Podríamos decir que en esto último el abogado honraba el oficio de su padre, ingeniero constructor de puentes; pues el acceso al expediente y la construcción de las constancias judiciales constituyeron el puente para la escritura de Walsh. No habría non fiction sin pruebas, constancias escritas que sostienen el pulso de la crónica.

 Atravesado por Operación Masacre 

“Lolo” von Kotsch junto a su esposa Noemí Arce, Mar del Plata (1980). Fuente: Diario La Capital.

Los medios nunca hablan del abogado que salvó a Livraga; de hecho en las redes hay muy poco sobre su vida, y apenas encontramos las referencias que da Walsh en su obra.

Me parece justo honrar la memoria de aquellos abogados que se jugaron por una causa, y es claro que en este caso eso mismo ocurrió. Hasta donde sabemos, von Kotsch nunca cobró por hacer este trabajo porque lo consideraba una de sus tareas nobles, y más tarde ayudó a Livraga a exiliarse a los Estados Unidos, lugar donde hoy vive.

De lo poco que se conoce de la vida de Máximo Miguel “Lolo” von Kotsch con posterioridad a los hechos aquí relatados, surge que recibió varias represalias por su actuación. La más grave vino con el golpe de 1976: el Decreto Secreto del PEN Nº 322/76 incluye su nombre en el listado de personas a arrestar.

Los fundamentos de la detención se los dio el comisario Miguel Etchecolatz en persona cuando le colocó las esposas en la puerta de su casa: “Usted hizo caer a Aramburu y Rojas, mire si lo vamos a dejar suelto”. De paso, la patota que se lo llevó detenido se quedó con una quinta en la localidad de Berazategui, lugar donde el abogado pasó su adolescencia y que usaba los fines de semana para descansar.

Gracias a la presión de distintos referentes y personalidades, su detención a disposición del PEN duró solo nueve meses.
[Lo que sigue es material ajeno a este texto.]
Fixpoint objects_along (object : JsVal) (path : list string) : bool :=
  match path with
  | [] => true
  | key :: rest =>
      match object with
      | JObj m =>
          match m !! key with
          | Some child =>
              if isObject child then objects_along child rest else true
          | None => true
          end
      | _ => false
      end
  end.

(** A path without brackets: lodash splits it at its dots and nowhere
    else. *)
Fixpoint bracket_free (s : string) : bool :=
  match s with
  | EmptyString => true
  | String a s' =>
      negb (bool_decide (a = "["%char \/ a = "]"%char)) && bracket_free s'
  end.

(** The names every object inherits from [Object.prototype]. *)
Definition prototype_members : list string :=
  [ "constructor"; "__proto__"; "hasOwnProperty"; "isPrototypeOf";
    "propertyIsEnumerable"; "toLocaleString"; "toString"; "valueOf";
    "__defineGetter__"; "__defineSetter__"; "__lookupGetter__";
    "__lookupSetter__" ].

(** A name of an object's own: it names no inherited member and is not
    refused by [set]. *)
Definition own_name (k : string) : bool :=
  negb (bool_decide (k ∈ prototype_members)) && negb (unsafe_key k).

(** A path at which [set] writes and [get] reads what was written, as the
    model has it: lodash splits it at its dots, refuses none of its
    segments and meets no inherited member on its way. *)
Definition writable (s : string) : bool :=
  bracket_free s && forallb own_name (stringToPath s).

(** A dotted path of plain property names: no bracket, and no segment that
    is an index, an inherited name or a refused key. *)
Definition plain_path (s : string) : bool :=
  bracket_free s &&
  forallb (fun k => own_name k && negb (isIndex k)) (stringToPath s).

End Lodash.
(** C9, as the code has it. [_execute_buys] never makes cash negative (a
    purchase goes through only when its cost with commission is within
    cash). [_execute_sells] adds the net income of each sale to cash, and
    keeps cash non-negative when every position it may sell is worth at
    least the minimal commission after stamp tax ([total·0.999 ≥ 5]).
    There is no abort or roll-back on a negative balance. *)
Theorem cash_nonneg_preserved (env : Env) :
  (forall state h state' h',
     _execute_buys env state h = (Ok state', h') ->
     (0 <= cash state)%Q -> (0 <= cash state')%Q)
  /\ (forall state h state' h',
        _execute_sells env state h = (Ok state', h') ->
        (forall c l a p,
           holdings state !! c = Some l ->
           dget "amount" (h !!! l) = Some (VNum a) ->
           dget "current_price" (h !!! l) = Some (VNum p) ->
           (5 <= a * p * (999 # 1000))%Q) ->
        (0 <= cash state)%Q -> (0 <= cash state')%Q).
Proof.
  split.
  - intros state h state' h' Hrun Hc.
    destruct (execute_buys_rounds env state h state' h'
                (fun acc _ => (0 <= cash (bl_state acc))%Q) Hrun)
      as [[-> _] | (r & HP & ->)]; [done| |done|done].
    intros decision acc hh acc' hh' _ HP Hstep. destruct Hstep as [acc' Hs Ht | ].
    + by rewrite Hs.
    + simpl. match goal with H : Qlt_bool (cash _) _ = false |- _ =>
        apply Qlt_bool_false in H end. subst cash' total_cost. lra.
  - intros state h state' h' Hrun Hworth Hc.
    destruct (execute_sells_rounds env state h state' h'
                (fun acc => (0 <= cash (sl_state acc))%Q
                            /\ holdings (sl_state acc) ⊆ holdings state) Hrun)
      as (_ & r & [HP _] & ->); [done| |done].
    intros acc acc' [HP Hsub] Hstep. destruct Hstep as [acc' Hs Ht | ].
    + by rewrite Hs.
    + simpl. split.
      * subst amount_v price_v.
        assert (Hl : holdings state !! c = Some l) by (eapply lookup_weaken; eauto).
        pose proof (Hworth c l a p Hl ltac:(done) ltac:(done)) as Hw.
        pose proof (net_income_nonneg (a * p) Hw).
        subst net_income commission stamp_tax sell_amount state0. lra.
      * etrans; [apply delete_subseteq|done].
Qed.

(** ** The gates of [_execute_buys] *)


(** ** The exit plan *)

(** The decision that [_analyze_candidates] hands on has no ["exit_plan"]. *)
Lemma normalized_decision_drops_exit_plan threshold d h n h' :
  normalize_buy_decision threshold d h = (Ok (Some n), h') ->
  no_exit_plan n.
Proof.
  unfold normalize_buy_decision, as_num, bind, ret, raise. intros H.
  repeat (case_match; simplify_eq). reflexivity.
Qed.

Lemma normalize_buy_decisions_no_exit_plan threshold decisions h buy_decisions h' :
  normalize_buy_decisions threshold decisions h = (Ok buy_decisions, h') ->
  Forall no_exit_plan buy_decisions.
Proof.
  unfold normalize_buy_decisions. intros H.
  eapply (for_each_inv _ (fun acc _ => Forall no_exit_plan acc)); [|constructor|exact H].
  intros x s h0 s' h1 HP Hx. unfold bind in Hx.
  destruct (normalize_buy_decision threshold x h0) as [[[n|]|e] h2] eqn:E;
    unfold ret in Hx; simplify_eq; [|done].
  apply Forall_app. split; [done|]. apply Forall_singleton.
  eapply normalized_decision_drops_exit_plan; eauto.
Qed.

Lemma analyze_retry_no_exit_plan env llm attempts attempt state h s1 h1 :
  analyze_retry env llm attempt (S attempts) state h = (Ok s1, h1) ->
  Forall no_exit_plan (buy_analysis s1).
Proof.
  revert attempt h. induction attempts as [|attempts IH]; intros attempt h H.
  - simpl in H. destruct (llm attempt) as [ib|[|d ds]].
    + destruct ib; unfold ret in H; simplify_eq; simpl; constructor.
    + unfold ret in H. simplify_eq. simpl. constructor.
    + unfold try_except, bind in H.
      destruct (normalize_buy_decisions _ _ h) as [[bds|e] h2] eqn:E.
      * destruct (for_each _ bds tt h2) as [[[]|e] h3]; unfold ret in H; simplify_eq.
        -- simpl. eapply normalize_buy_decisions_no_exit_plan; eauto.
        -- simpl. constructor.
      * unfold ret in H. simplify_eq. simpl. constructor.
  - remember (S attempts) as n eqn:Hn. simpl in H. subst n. cbv iota beta in H.
    destruct (llm attempt) as [ib|[|d ds]].
    + destruct ib; [unfold ret in H; simplify_eq; simpl; constructor|]. eapply IH; eauto.
    + unfold ret in H. simplify_eq. simpl. constructor.
    + unfold try_except, bind in H.
      destruct (normalize_buy_decisions _ _ h) as [[bds|e] h2] eqn:E.
      * destruct (for_each _ bds tt h2) as [[[]|e] h3]; unfold ret in H.
        -- simplify_eq. simpl. eapply normalize_buy_decisions_no_exit_plan; eauto.
        -- eapply IH; eauto.
      * eapply IH; eauto.
Qed.

Lemma analyze_candidates_no_exit_plan env llm state h s1 h1 :
  _analyze_candidates env llm state h = (Ok s1, h1) ->
  Forall no_exit_plan (buy_analysis s1).
Proof.
  unfold _analyze_candidates. intros H.
  destruct (should_stop env); [unfold ret in H; simplify_eq; simpl; constructor|].
  destruct (candidates state) as [|c cs]; [unfold ret in H; simplify_eq; simpl; constructor|].
  destruct (Qeq_bool _ _); [done|].
  unfold bind in H. destruct (for_each _ _ tt h) as [[[]|e] h2]; [|done].
  eapply analyze_retry_no_exit_plan; eauto.
Qed.
Definition element_value (dom : Dom) (element : ElementRef) : bool :=
  match element with
  | resultBox => resultBox_mounted dom
  | heroBox => heroBox_mounted dom
  end.

(** A call [gsap.fromTo(element, from, to)]. *)
Record Tween := mkTween {
  target : ElementRef;
  tween_from : TweenVars;
  tween_to : TweenVars
}.

(** [executeAnimation]: after [nextTick], animate the element if the ref
    holds one. *)
Definition executeAnimation (dom : Dom) (element : ElementRef)
    (config : AnimationConfig) : list Tween :=
  if element_value dom element then [mkTween element (from config) (to config)]
  else [].

(** Truthiness of the [result] prop: an object is truthy, [null] and
    [undefined] are not. *)
Definition truthy (r : option CalculationResult) : bool :=
  match r with
  | Some _ => true
  | None => false
  end.

(** The callback of [watch(() => props.result, ...)]. *)
Definition onResultChange (dom : Dom) (newVal oldVal : option CalculationResult)
  : list Tween :=
  let isResultAppearing := truthy newVal && negb (truthy oldVal) in
  let isResultDisappearing := negb (truthy newVal) && truthy oldVal in
  (if isResultAppearing then executeAnimation dom resultBox ENTRANCE_ANIMATION
   else [])
  ++ (if isResultDisappearing then executeAnimation dom heroBox EXIT_ANIMATION
      else []).

(** The template: [heroBox] is the root element, [resultBox] is inside
    [v-if="result"]. *)
Definition render (r : option CalculationResult) : Dom :=
  mkDom (truthy r) true.

(** The callback over the successive values of the prop, each time with the
    template rendered for the new value. *)
Fixpoint watch_results (oldVal : option CalculationResult)
    (values : list (option CalculationResult)) : list Tween :=
  match values with
  | [] => []
  | newVal :: rest =>
      onResultChange (render newVal) newVal oldVal ++ watch_results newVal rest
  end.

Definition is_entrance (t : Tween) : bool :=
  match target t with
  | resultBox => true
  | heroBox => false
  end.

(** The tweens take turns: an entrance when [expect_entrance], then an exit,
    and so on. *)
Fixpoint alternate (expect_entrance : bool) (tweens : list Tween) : bool :=
  match tweens with
  | [] => true
  | t :: rest =>
      Bool.eqb (is_entrance t) expect_entrance
      && alternate (negb expect_entrance) rest
  end.

End ContainerRight.

(** ** Facts about binary64 *)

Lemma SFcompare_refl_finite s m e :
  SFcompare (S754_finite s m e) (S754_finite s m e) = Some Eq.
Proof.
  simpl. rewrite Z.compare_refl, Pos.compare_refl. destruct s; reflexivity.
Qed.

Lemma is_nan_spec x : is_nan x = true <-> Prim2SF x = S754_nan.
Proof.
  unfold is_nan. rewrite eqb_spec. unfold SFeqb.
  destruct (Prim2SF x) as [s|s| |s m e].
  - destruct s; simpl; split; discriminate.
  - destruct s; simpl; split; discriminate.
  - simpl. split; reflexivity.
  - rewrite SFcompare_refl_finite. simpl. split; discriminate.
Qed.

Lemma Prim2SF_zero : Prim2SF 0 = S754_zero false.
Proof. reflexivity. Qed.

(** A strictly positive number is truthy. *)
Lemma positive_truthy x : (0 <? x) = true -> is_zero x = false /\ is_nan x = false.
Proof.
  unfold is_zero, is_nan. rewrite ltb_spec, !eqb_spec, Prim2SF_zero.
  unfold SFltb, SFeqb.
  destruct (Prim2SF x) as [s|s| |s m e].
  - destruct s; simpl; discriminate.
  - destruct s; simpl; try discriminate. intros _. split; reflexivity.
  - simpl. discriminate.
  - rewrite SFcompare_refl_finite. destruct s; simpl; try discriminate.
    intros _. split; reflexivity.
Qed.

Lemma positive_not_falsy x : (0 <? x) = true -> falsy (Some x) = false.
Proof.
  intros H. destruct (positive_truthy x H) as [Hz Hn].
  simpl. rewrite Hz, Hn. reflexivity.
Qed.

(** A strictly negative number is truthy as well. *)
Lemma negative_truthy x : (x <? 0) = true -> is_zero x = false /\ is_nan x = false.
Proof.
  unfold is_zero, is_nan. rewrite ltb_spec, !eqb_spec, Prim2SF_zero.
  unfold SFltb, SFeqb.
  destruct (Prim2SF x) as [s|s| |s m e].
  - destruct s; simpl; discriminate.
  - destruct s; simpl; try discriminate. intros _. split; reflexivity.
  - simpl. discriminate.
  - rewrite SFcompare_refl_finite. destruct s; simpl; try discriminate.
    intros _. split; reflexivity.
Qed.


Lemma negative_not_falsy x : (x <? 0) = true -> falsy (Some x) = false.
Proof.
  intros H. destruct (negative_truthy x H) as [Hz Hn].
  simpl. rewrite Hz, Hn. reflexivity.
Qed.

Lemma zero_rate_falsy x : is_zero x = true -> falsy (Some x) = true.
Proof. intros H. simpl. rewrite H. reflexivity. Qed.

(** ** The handlers, unfolded *)

Lemma calculate_unfold pow st :
  calculate pow st =
  if falsy (amount st) || falsy (term st) || falsy (rate st)
  then mkRun (Normal tt) st []
  else
    let months := ToNumber (term st) * 12 in
    let monthlyPayment :=
      spec_monthlyPayment pow (type st) (ToNumber (amount st))
        (ToNumber (rate st)) (ToNumber (term st)) in
    mkRun (Normal tt) st
      [Emit (Calculated (mkResult monthlyPayment (monthlyPayment * months)))].
Proof.
  unfold calculate, bind, read. simpl.
  destruct (falsy (amount st) || falsy (term st) || falsy (rate st)); simpl.
  - reflexivity.
  - destruct (type st); reflexivity.
Qed.

Lemma calculate_guard_fails pow st :
  guard_passes st = false -> calculate pow st = mkRun (Normal tt) st [].
Proof.
  unfold guard_passes. intros H. apply negb_false_iff in H.
  rewrite calculate_unfold, H. reflexivity.
Qed.

Lemma calculate_guard_passes pow st :
  guard_passes st = true ->
  calculate pow st =
  mkRun (Normal tt) st
    [Emit (Calculated
       (mkResult
          (spec_monthlyPayment pow (type st) (ToNumber (amount st))
             (ToNumber (rate st)) (ToNumber (term st)))
          (spec_monthlyPayment pow (type st) (ToNumber (amount st))
             (ToNumber (rate st)) (ToNumber (term st))
           * (ToNumber (term st) * 12))))].
Proof.
  unfold guard_passes. intros H. apply negb_true_iff in H.
  rewrite calculate_unfold, H. reflexivity.
Qed.

Lemma positive_inputs_pass st p t a :
  amount st = Some p -> term st = Some t -> rate st = Some a ->
  (0 <? p) = true -> (0 <? t) = true -> (0 <? a) = true ->
  guard_passes st = true.
Proof.
  intros Hp Ht Ha Pp Pt Pa. unfold guard_passes.
  rewrite Hp, Ht, Ha.
  rewrite (positive_not_falsy _ Pp), (positive_not_falsy _ Pt),
    (positive_not_falsy _ Pa).
  reflexivity.
Qed.

(** ** Splitting at a separator *)

Lemma split_nonempty sep s : split sep s <> [].
Proof.
  destruct s as [|c r]; simpl; [discriminate|].
  destruct (c =? sep)%N; [discriminate|].
  destruct (split sep r); discriminate.
Qed.

Lemma split_cons_other sep c r :
  c <> sep ->
  exists seg segs, split sep r = seg :: segs /\ split sep (c :: r) = (c :: seg) :: segs.
Proof.
  intros Hc. simpl. destruct (N.eqb_spec c sep) as [E|_]; [contradiction|].
  destruct (split sep r) as [|seg segs] eqn:Hs.
  - exfalso. exact (split_nonempty sep r Hs).
  - exists seg, segs. split; reflexivity.
Qed.

(** Without a separator there is one segment, the text itself. *)
Lemma split_no_sep sep s : ~ In sep s -> split sep s = [s].
Proof.
  induction s as [|c r IH]; intros Hn; [reflexivity|].
  assert (Hc : c <> sep) by (intros E; apply Hn; left; exact E).
  destruct (split_cons_other sep c r Hc) as (seg & segs & Hr & Hs).
  rewrite Hs. rewrite IH in Hr by (intros Hin; apply Hn; right; exact Hin).
  injection Hr as <- <-. reflexivity.
Qed.

(** The first segment is the text before the first separator. *)
Lemma split_at_first sep a r :
  ~ In sep a -> split sep (a ++ sep :: r) = a :: split sep r.
Proof.
  induction a as [|c a IH]; intros Hn.
  - simpl. rewrite N.eqb_refl. reflexivity.
  - assert (Hc : c <> sep) by (intros E; apply Hn; left; exact E).
    destruct (split_cons_other sep c (a ++ sep :: r) Hc) as (seg & segs & Hr & Hs).
    simpl app. rewrite Hs.
    rewrite IH in Hr by (intros Hin; apply Hn; right; exact Hin).
    injection Hr as <- <-. reflexivity.
Qed.

(** The code units of a segment are code units of the text, and none of
    them is the separator. *)
Lemma split_segments sep s seg :
  In seg (split sep s) -> forall c, In c seg -> In c s /\ c <> sep.
Proof.
  revert seg. induction s as [|c0 r IH]; intros seg Hin c Hc.
  - simpl in Hin. destruct Hin as [<-|[]]. destruct Hc.
  - simpl in Hin. destruct (N.eqb_spec c0 sep) as [E|Hne].
    + destruct Hin as [<-|Hin]; [destruct Hc|].
      destruct (IH seg Hin c Hc) as [H1 H2]. split; [right; exact H1|exact H2].
    + destruct (split sep r) as [|seg0 segs] eqn:Hs.
      * destruct Hin as [<-|[]]. destruct Hc as [<-|[]].
        split; [left; reflexivity|exact Hne].
      * destruct Hin as [<-|Hin].
        -- destruct Hc as [<-|Hc]; [split; [left; reflexivity|exact Hne]|].
           destruct (IH seg0 (or_introl eq_refl) c Hc) as [H1 H2].
           split; [right; exact H1|exact H2].
        -- destruct (IH seg (or_intror Hin) c Hc) as [H1 H2].
           split; [right; exact H1|exact H2].
Qed.

(** ** Reading a number *)

Lemma span_prefix p D rest :
  (forall c, In c D -> p c = true) -> head_outside p rest ->
  span p (D ++ rest) = (D, rest).
Proof.
  induction D as [|c D IH]; intros HD Hrest.
  - destruct rest as [|c r]; [reflexivity|]. simpl in *. rewrite Hrest. reflexivity.
  - simpl. rewrite (HD c (or_introl eq_refl)).
    rewrite IH by (intros; auto using in_cons). reflexivity.
Qed.

Lemma span_spec p s :
  s = fst (span p s) ++ snd (span p s) /\
  (forall c, In c (fst (span p s)) -> p c = true) /\
  head_outside p (snd (span p s)).
Proof.
  induction s as [|c r IH].
  - simpl. repeat split. intros c [].
  - simpl. destruct (p c) eqn:Hc.
    + destruct (span p r) as [a b]. simpl in *.
      destruct IH as (E & Ha & Hb). repeat split.
      * rewrite E at 1. reflexivity.
      * intros c' [<-|Hin]; auto.
      * exact Hb.
    + simpl. repeat split; [intros c' []|exact Hc].
Qed.

Lemma is_digit_range c : is_digit c = true -> (48 <= c <= 57)%N.
Proof.
  unfold is_digit. rewrite andb_true_iff, !N.leb_le. tauto.
Qed.

Lemma digit_not_space c : is_digit c = true -> is_space c = false.
Proof.
  intros H. apply is_digit_range in H. unfold is_space.
  settle_comparisons c. reflexivity.
Qed.

Lemma parseFloat_unsigned s :
  number_start s ->
  parseFloat s =
    let (ip, r1) := span is_digit s in
    let (fp, r2) :=
      match r1 with
      | c :: r => if (c =? chr_dot)%N then span is_digit r else ([], r1)
      | [] => ([], r1)
      end in
    match ip ++ fp with
    | [] => nan
    | ds =>
        Number_of_decimal (digits_value ds)
          (exponent_part r2 - Z.of_nat (List.length fp))
    end.
Proof.
  destruct s as [|c s]; [reflexivity|]. intros Hc. simpl in Hc.
  assert (Hsp : is_space c = false).
  { destruct Hc as [Hd| ->]; [apply digit_not_space; exact Hd|reflexivity]. }
  assert (Hm : (c =? chr_minus)%N = false).
  { destruct Hc as [Hd| ->]; [|reflexivity]. apply is_digit_range in Hd.
    unfold chr_minus. apply N.eqb_neq. lia. }
  assert (Hp : (c =? chr_plus)%N = false).
  { destruct Hc as [Hd| ->]; [|reflexivity]. apply is_digit_range in Hd.
    unfold chr_plus. apply N.eqb_neq. lia. }
  assert (Hi : starts_with (js "Infinity") (c :: s) = false).
  { change (js "Infinity") with [73; 110; 102; 105; 110; 105; 116; 121]%N.
    cbn [starts_with]. replace (73 =? c)%N with false; [reflexivity|].
    symmetry. apply N.eqb_neq.
    destruct Hc as [Hd| ->]; [apply is_digit_range in Hd; lia|discriminate]. }
  unfold parseFloat.
  replace (span is_space (c :: s)) with (@nil code_unit, c :: s)
    by (simpl; rewrite Hsp; reflexivity).
  cbn [snd]. rewrite Hm, Hp, Hi.
  destruct (span is_digit (c :: s)) as [ip r1].
  destruct (match r1 with
            | [] => ([], r1)
            | c0 :: r => if (c0 =? chr_dot)%N then span is_digit r else ([], r1)
            end) as [fp r2].
  reflexivity.
Qed.

Lemma ends_number_not_digit tail : ends_number tail -> head_outside is_digit tail.
Proof. destruct tail as [|c r]; [trivial|]. intros [-> | ->]; reflexivity. Qed.

Lemma ends_number_no_exponent tail : ends_number tail -> exponent_part tail = 0%Z.
Proof. destruct tail as [|c r]; [reflexivity|]. intros [-> | ->]; reflexivity. Qed.

Lemma number_start_digits D rest :
  (forall c, In c D -> is_digit c = true) -> number_start rest ->
  number_start (D ++ rest).
Proof.
  destruct D as [|c D]; intros HD Hrest; [exact Hrest|].
  left. apply HD. left. reflexivity.
Qed.

(** [parseFloat] of digits, a dot, digits, and a rest that does not go on
    with the number. *)
Lemma parseFloat_decimal D F tail :
  (forall c, In c D -> is_digit c = true) ->
  (forall c, In c F -> is_digit c = true) ->
  ends_number tail ->
  parseFloat (D ++ chr_dot :: F ++ tail) = decimal_number D F.
Proof.
  intros HD HF Htail.
  rewrite parseFloat_unsigned
    by (apply number_start_digits; [exact HD|right; reflexivity]).
  rewrite (span_prefix is_digit D (chr_dot :: F ++ tail) HD) by reflexivity.
  change (chr_dot =? chr_dot)%N with true. cbv iota.
  rewrite (span_prefix is_digit F tail HF (ends_number_not_digit _ Htail)).
  rewrite (ends_number_no_exponent _ Htail).
  unfold decimal_number. reflexivity.
Qed.

(** [parseFloat] of digits alone. *)
Lemma parseFloat_digits D :
  (forall c, In c D -> is_digit c = true) ->
  parseFloat D = decimal_number D [].
Proof.
  intros HD.
  rewrite parseFloat_unsigned.
  - rewrite <- (app_nil_r D) at 1.
    rewrite (span_prefix is_digit D [] HD I).
    unfold decimal_number. reflexivity.
  - rewrite <- (app_nil_r D). apply number_start_digits; [exact HD|exact I].
Qed.
(** * lab::rational_t and lab::vector: a shallow embedding

    The two class templates of the laboratory work, [rational.h] and
    [vector.h], are embedded as Rocq functions and their documented behaviour
    is checked against the embedding.

    C++ control flow is embedded through [outcome]: a call returns a value,
    throws an exception to its caller, ends the program through
    [std::terminate] (an exception leaving a [noexcept] function), has
    undefined behaviour, or never comes back (a loop or recursion whose fuel
    ran out). *)

From Stdlib Require Import ZArith Lia Bool List.
From stdpp Require Import base option list gmap.

Local Open Scope Z_scope.

(** ** Outcomes of a C++ call *)

(** The three exception classes of [<stdexcept>] and [<new>] that the two
    headers throw. *)
Inductive exn : Type :=
| invalid_argument
| out_of_range
| bad_alloc.

Inductive outcome (A : Type) : Type :=
| Returns (a : A)
| Throws (e : exn)
| Terminates (e : exn)
| Undefined
| Diverges.

Arguments Returns {A} a.
Arguments Throws {A} e.
Arguments Terminates {A} e.
Arguments Undefined {A}.
Arguments Diverges {A}.

Definition bind {A B : Type} (o : outcome A) (k : A -> outcome B) : outcome B :=
  match o with
  | Returns a => k a
  | Throws e => Throws e
  | Terminates e => Terminates e
  | Undefined => Undefined
  | Diverges => Diverges
  end.

Notation "'do' x <- o ; k" := (bind o (fun x => k))
  (at level 10, x name, o at level 100, k at level 200).

(** A function declared [noexcept]: an exception that would leave it calls
    [std::terminate] instead of reaching the caller. *)
Definition noexcept {A : Type} (o : outcome A) : outcome A :=
  match o with
  | Throws e => Terminates e
  | _ => o
  end.
(** * The sharded LRU cache of util/cache.cc

    A shallow embedding of [HandleTable], [LRUCache] and [ShardedLRUCache]
    and the properties of the handle life cycle, the usage accounting and
    the eviction order.

    Memory model.  Every [LRUHandle] lives at an address of the arena of
    the shard that allocated it; [malloc] hands out the addresses of an
    arena in increasing order and never reuses one, [free] removes the
    handle from the arena.  Reading through an address that is not
    allocated is undefined behaviour in the source and [None] here, and so
    is a failed [assert].  The three link fields of a handle are carried
    by the containers they thread: a bucket of the hash table is the list
    of the addresses chained through [next_hash], the LRU ring is the list
    of the addresses chained through [next] from [lru_.next] (oldest) to
    [lru_.prev] (newest).  Each call of a deleter is appended to a log. *)

From Stdlib Require Import ZArith Lia.
From stdpp Require Import base option list gmap strings fin_maps numbers.

Local Open Scope Z_scope.

(** ** Machine integers *)

(** [uint32_t] arithmetic. *)
Definition wrap32 (z : Z) : Z := z mod 2 ^ 32.

(** [size_t] and [uint64_t] arithmetic (LP64). *)
Definition wrap64 (z : Z) : Z := z mod 2 ^ 64.

(** ** struct LRUHandle *)

Abbreviation ptr := nat (only parsing).

Record LRUHandle := mkLRUHandle {
  value : Z;        (* void* value *)
  deleter : Z;      (* void (*deleter)(const Slice&, void*) *)
  charge : Z;       (* size_t *)
  key : string;     (* key_data, key_length; every handle of the cache is
                       linked to another node, so key() reads key_data *)
  refs : Z;         (* uint32_t *)
  hash : Z          (* uint32_t *)
}.

Definition set_refs (e : LRUHandle) (r : Z) : LRUHandle :=
  mkLRUHandle (value e) (deleter e) (charge e) (key e) r (hash e).

(** One call [( *e->deleter)(e->key(), e->value)], tagged with the address
    of the handle it was made for. *)
Record deleter_call := mkCall {
  dc_entry : ptr;
  dc_fn : Z;
  dc_key : string;
  dc_value : Z
}.

(** ** class HandleTable *)

Module HandleTable.

Record t := mk {
  length_ : Z;                 (* uint32_t *)
  elems_ : Z;                  (* uint32_t *)
  list_ : list (list ptr)      (* the buckets, each one a chain *)
}.

(** The loop of [FindPointer] along one chain: the position of the first
    handle with the hash and the key, or the length of the chain for the
    trailing slot. *)
Fixpoint walk (m : gmap ptr LRUHandle) (k : string) (h : Z)
    (c : list ptr) : option nat :=
  match c with
  | [] => Some 0%nat
  | p :: c' =>
      e ← m !! p;
      if bool_decide (hash e ≠ h ∨ k ≠ key e)
      then S <$> walk m k h c'
      else Some 0%nat
  end.

Definition bucket (tb : t) (h : Z) : nat :=
  Z.to_nat (Z.land h (length_ tb - 1)).

(** A slot is a bucket and a position in its chain. *)
Definition FindPointer (m : gmap ptr LRUHandle) (tb : t) (k : string)
    (h : Z) : option (nat * nat) :=
  c ← list_ tb !! bucket tb h;
  n ← walk m k h c;
  Some (bucket tb h, n).

(** What a slot points to; the trailing slot holds NULL. *)
Definition deref (tb : t) (slot : nat * nat) : option ptr :=
  c ← list_ tb !! slot.1; c !! slot.2.

Definition Lookup (m : gmap ptr LRUHandle) (tb : t) (k : string)
    (h : Z) : option (option ptr) :=
  slot ← FindPointer m tb k h;
  Some (deref tb slot).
Tras obtener la libertad, trató de continuar su vida normal, junto a su familia y su trabajo como abogado. Pero tal como cuenta Claudia Bernaza en una reciente nota publicada en la revista Mestiza, de la Universidad Nacional Arturo Jauretche, la familia von Kotsch quedó atravesada por Operación Masacre y los hechos posteriores.

Máximo von Kotsch se jubiló a mediados de los ‘90. Se mudó a su quinta en Berazategui, que logró finalmente recuperar. Allí vivió hasta 1997, cuando falleció. Sus restos descansan en la bóveda familiar del cementerio de Ezpeleta. En una placa en la pared se puede leer: “Gracias Doctor Por Mi Vida”. La firma Juan Carlos Livraga.